EXERCISE MATERIAL section start
Lemma wp_setup_unix n F o : has F ∅ o →
  wp n setup_unix_socket (acquires (mkDesc UnixSocket Listening true false) F) o.
Proof.
  intros Ho. unfold setup_unix_socket. sys_step; [done|]. apply new_fd_true in Ha as [E|[E Hnew]].
  { rewrite E, opened_fails by done. by left. }
  rewrite (proj2 (Z.ltb_ge _ _)) by done. pose proof (has_opened _ _ _ a (fresh_desc UnixSocket false) Ho E) as Ho1.
  destruct Ho as [<- _]. sys_step; [done|]. sys_step; [eapply open_kind; [done|apply lookup_insert_eq|done]|].
  apply Z.leb_le in Ha0. ret_case a1 Ha0; [by eapply acquire_fails|].
  eapply has_set_desc in Ho1; [|apply lookup_insert_eq]. rewrite insert_insert_eq in Ho1.
  sys_step; [eapply open_kind; [done|apply lookup_insert_eq|done]|]. apply Z.leb_le in Ha1.
  ret_case a2 Ha1; [by eapply acquire_fails|].
  eapply has_set_desc in Ho1; [|apply lookup_insert_eq]. rewrite insert_insert_eq in Ho1.
  apply wp_bind. eapply wp_mono; [|eapply wp_make_nonblocking; [done|apply lookup_insert_eq]].
  intros r o2 [[-> Ho2]|[Hr Ho2]] n2 _; simpl; [by eapply acquire_fails|].
  rewrite (proj2 (Z.ltb_ge _ _)) by done. right. rewrite insert_insert_eq in Ho2. done.
Qed.

Lemma wp_setup_timerfd n sec F o : has F ∅ o →
  wp n (setup_timerfd sec) (acquires (mkDesc Timer Unbound true false) F) o.
Proof.
  intros Ho. unfold setup_timerfd. sys_step; [done|]. apply new_fd_true in Ha as [E|[E Hnew]].
  { rewrite E, opened_fails by done. by left. }
  rewrite (proj2 (Z.ltb_ge _ _)) by done. pose proof (has_opened _ _ _ a (fresh_desc Timer true) Ho E) as Ho1.
  destruct Ho as [<- _]. sys_step; [eapply open_kind; [done|apply lookup_insert_eq|done]|]. apply Z.leb_le in Ha.
  ret_case a0 Ha; [by eapply acquire_fails|]. by right.
Qed.

Lemma wp_setup_signalfd n F o : has F ∅ o →
  wp n setup_signalfd (acquires (mkDesc Signal Unbound true false) F) o.
Proof.
  intros Ho. unfold setup_signalfd. sys_step; [done|]. apply Z.leb_le in Ha. ret_case a Ha; [by left|].
  sys_step; [done|]. apply new_fd_true in Ha0 as [E'|[E' Hnew]].
  { rewrite E', opened_fails by done. by left. }
  rewrite (proj2 (Z.ltb_ge _ _)) by done. right. split; [done|]. pose proof Ho as [<- _]. split; [done|].
  by apply has_opened.
Qed.

(** ** The event loop

    [base] are the descriptors that were open before [main]; [core] the five
    that the set-up created.  [E] are the descriptors whose events are still to
    be handled. *)

Section Loop.
Context (base : gmap Z desc) (epfd nl us tfd sfd : Z).

Definition core : gmap Z desc :=
  <[sfd := mkDesc Signal Unbound true false]> (<[tfd := mkDesc Timer Unbound true false]>
  (<[us := mkDesc UnixSocket Listening true false]> (<[nl := mkDesc Netlink Bound true false]>
  (<[epfd := fresh_desc Epoll false]> ∅)))).

Record inv (E : list Z) (o : os) : Prop := {
  i_core fd d : core !! fd = Some d → fds o !! fd = Some d;
  i_base fd d : base !! fd = Some d → fds o !! fd = Some d;
  i_rest fd d : fds o !! fd = Some d → core !! fd = Some d ∨ base !! fd = Some d ∨
    (core !! fd = None ∧ base !! fd = None ∧ d_kind d = Client);
  i_interest fd m : interest o !! fd = Some m → is_Some (fds o !! fd) ∧ base !! fd = None ∧ fd ≠ epfd ∧
    (Z.land m EPOLLET ≠ 0 → core !! fd = None);
  i_edge fd d : fds o !! fd = Some d → d_edge d = true → fd ∈ E;
  i_todo fd : fd ∈ E → is_Some (fds o !! fd) ∧ base !! fd = None ∧ fd ≠ epfd
}.

Context (Hdis : base ##ₘ core) (Hne : NoDup [epfd; nl; us; tfd; sfd]) (Hbase : ∀ fd d, base !! fd = Some d → d_edge d = false).

Lemma inv_same E o o' : fds o' = fds o → interest o' = interest o → inv E o → inv E o'.
Proof. intros Hf Hi [H1 H2 H3 H4 H5 H6]. split; rewrite ?Hf, ?Hi; auto. Qed.

Lemma core_at : core !! epfd = Some (fresh_desc Epoll false) ∧ core !! nl = Some (mkDesc Netlink Bound true false) ∧
  core !! us = Some (mkDesc UnixSocket Listening true false) ∧ core !! tfd = Some (mkDesc Timer Unbound true false) ∧
  core !! sfd = Some (mkDesc Signal Unbound true false).
Proof.
  rewrite !list.NoDup_cons in Hne. unfold core. split_and!;
    repeat (rewrite lookup_insert_eq || rewrite lookup_insert_ne by set_solver); done.
Qed.

(** A change at one descriptor that is neither in [base] nor in [core]. *)
Lemma inv_at E E' o o' c : inv E o → base !! c = None → core !! c = None →
  (∀ fd, fd ≠ c → fds o' !! fd = fds o !! fd ∧ interest o' !! fd = interest o !! fd) →
  (∀ d, fds o' !! c = Some d → d_kind d = Client ∧ (d_edge d = true → c ∈ E')) →
  (is_Some (interest o' !! c) → is_Some (fds o' !! c)) →
  (∀ fd, fd ∈ E' → fd ∈ E ∧ (fd = c → is_Some (fds o' !! c))) → (∀ fd, fd ∈ E → fd ≠ c → fd ∈ E') → inv E' o'.
Proof.
  intros [H1 H2 H3 H4 H5 H6] Hb Hc Hsame Hd Hi HE HE'. split.
  - intros fd d Hfd. destruct (decide (fd = c)) as [->|Hn]; [congruence|]. rewrite (proj1 (Hsame fd Hn)). auto.
  - intros fd d Hfd. destruct (decide (fd = c)) as [->|Hn]; [congruence|]. rewrite (proj1 (Hsame fd Hn)). auto.
  - intros fd d Hfd. destruct (decide (fd = c)) as [->|Hn]; [|rewrite (proj1 (Hsame fd Hn)) in Hfd; auto].
    right. right. split; [done|]. split; [done|]. by apply Hd.
  - intros fd m Hm. destruct (decide (fd = c)) as [->|Hn].
    + split; [apply Hi; eauto|]. split; [done|]. split; [|done]. intros ->. by rewrite (proj1 core_at) in Hc.
    + destruct (Hsame fd Hn) as [-> E2]. rewrite E2 in Hm. eauto.
  - intros fd d Hfd He. destruct (decide (fd = c)) as [->|Hn]; [by eapply Hd|].
    rewrite (proj1 (Hsame fd Hn)) in Hfd. eauto.
  - intros fd Hfd. destruct (HE fd Hfd) as [HinE Hcc]. destruct (H6 fd HinE) as (? & ? & ?). split; [|done].
    destruct (decide (fd = c)) as [->|Hn]; [by apply Hcc|]. by rewrite (proj1 (Hsame fd Hn)).
Qed.

Lemma core_only fd d : core !! fd = Some d → fd = epfd ∨ fd = nl ∨ fd = us ∨ fd = tfd ∨ fd = sfd.
Proof.
  unfold core. intros [[<- _]|[_ H]]%lookup_insert_Some; [auto 6|]. apply lookup_insert_Some in H as [[<- _]|[_ H]]; [auto 6|].
  apply lookup_insert_Some in H as [[<- _]|[_ H]]; [auto 6|]. apply lookup_insert_Some in H as [[<- _]|[_ H]]; [auto 6|].
  apply lookup_insert_Some in H as [[<- _]|[_ H]]; [auto|]. done.
Qed.

Lemma inv_open E o fd d p : inv E o → core !! fd = Some d → p d = true → open_as o fd p = true.
Proof. intros Hinv Hd Hp. eapply open_as_true; [by eapply i_core|done]. Qed.

Lemma inv_client E o fd : inv E o → fd ∈ E → core !! fd = None → ∃ d, fds o !! fd = Some d ∧ d_kind d = Client ∧ base !! fd = None.
Proof.
  intros Hinv HE Hc. destruct (i_todo _ _ Hinv fd HE) as ([d Hd] & Hb & _). exists d. split; [done|].
  destruct (i_rest _ _ Hinv fd d Hd) as [?|[?|(_ & _ & ?)]]; [congruence|congruence|done].
Qed.

Lemma wp_netlink_messages n ts Q o : (∀ o', fds o' = fds o → interest o' = interest o → Q tt o') →
  wp n (netlink_messages ts) Q o.
Proof.
  revert o. induction ts as [|t ts IH]; intros o HQ; simpl; [by apply HQ|].
  destruct (t =? NLMSG_DONE); [by apply HQ|]. destruct (t =? NLMSG_ERROR); simpl; apply IH; intros o' Hf Hi; apply HQ; done.
Qed.

Lemma wp_handle_netlink E fuel : ∀ n o, (n < fuel)%nat → inv E o → wp n (handle_netlink fuel nl) (λ _ o', inv E o') o.
Proof.
  induction fuel as [|fuel IH]; intros n o Hn Hinv; [lia|]. cbn [handle_netlink]. sys_step.
  { cbn [legal]. apply andb_true_iff. split; [done|]. by eapply inv_open; [|apply core_at|]. }
  destruct (0 <? ret a).
  - apply wp_bind, wp_netlink_messages. intros o' Hf Hi n2 Hn2. apply IH; [lia|]. by apply (inv_same _ o).
  - destruct ((ret a <? 0) && _); simpl; [|done]. by apply (inv_same _ o).
Qed.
EXERCISE MATERIAL section end
**TASK:**
Count up the lines in the records where the string "gmap" appears. Your reply is that number alone.

**RESPONSE TO THIS EXERCISE:**
2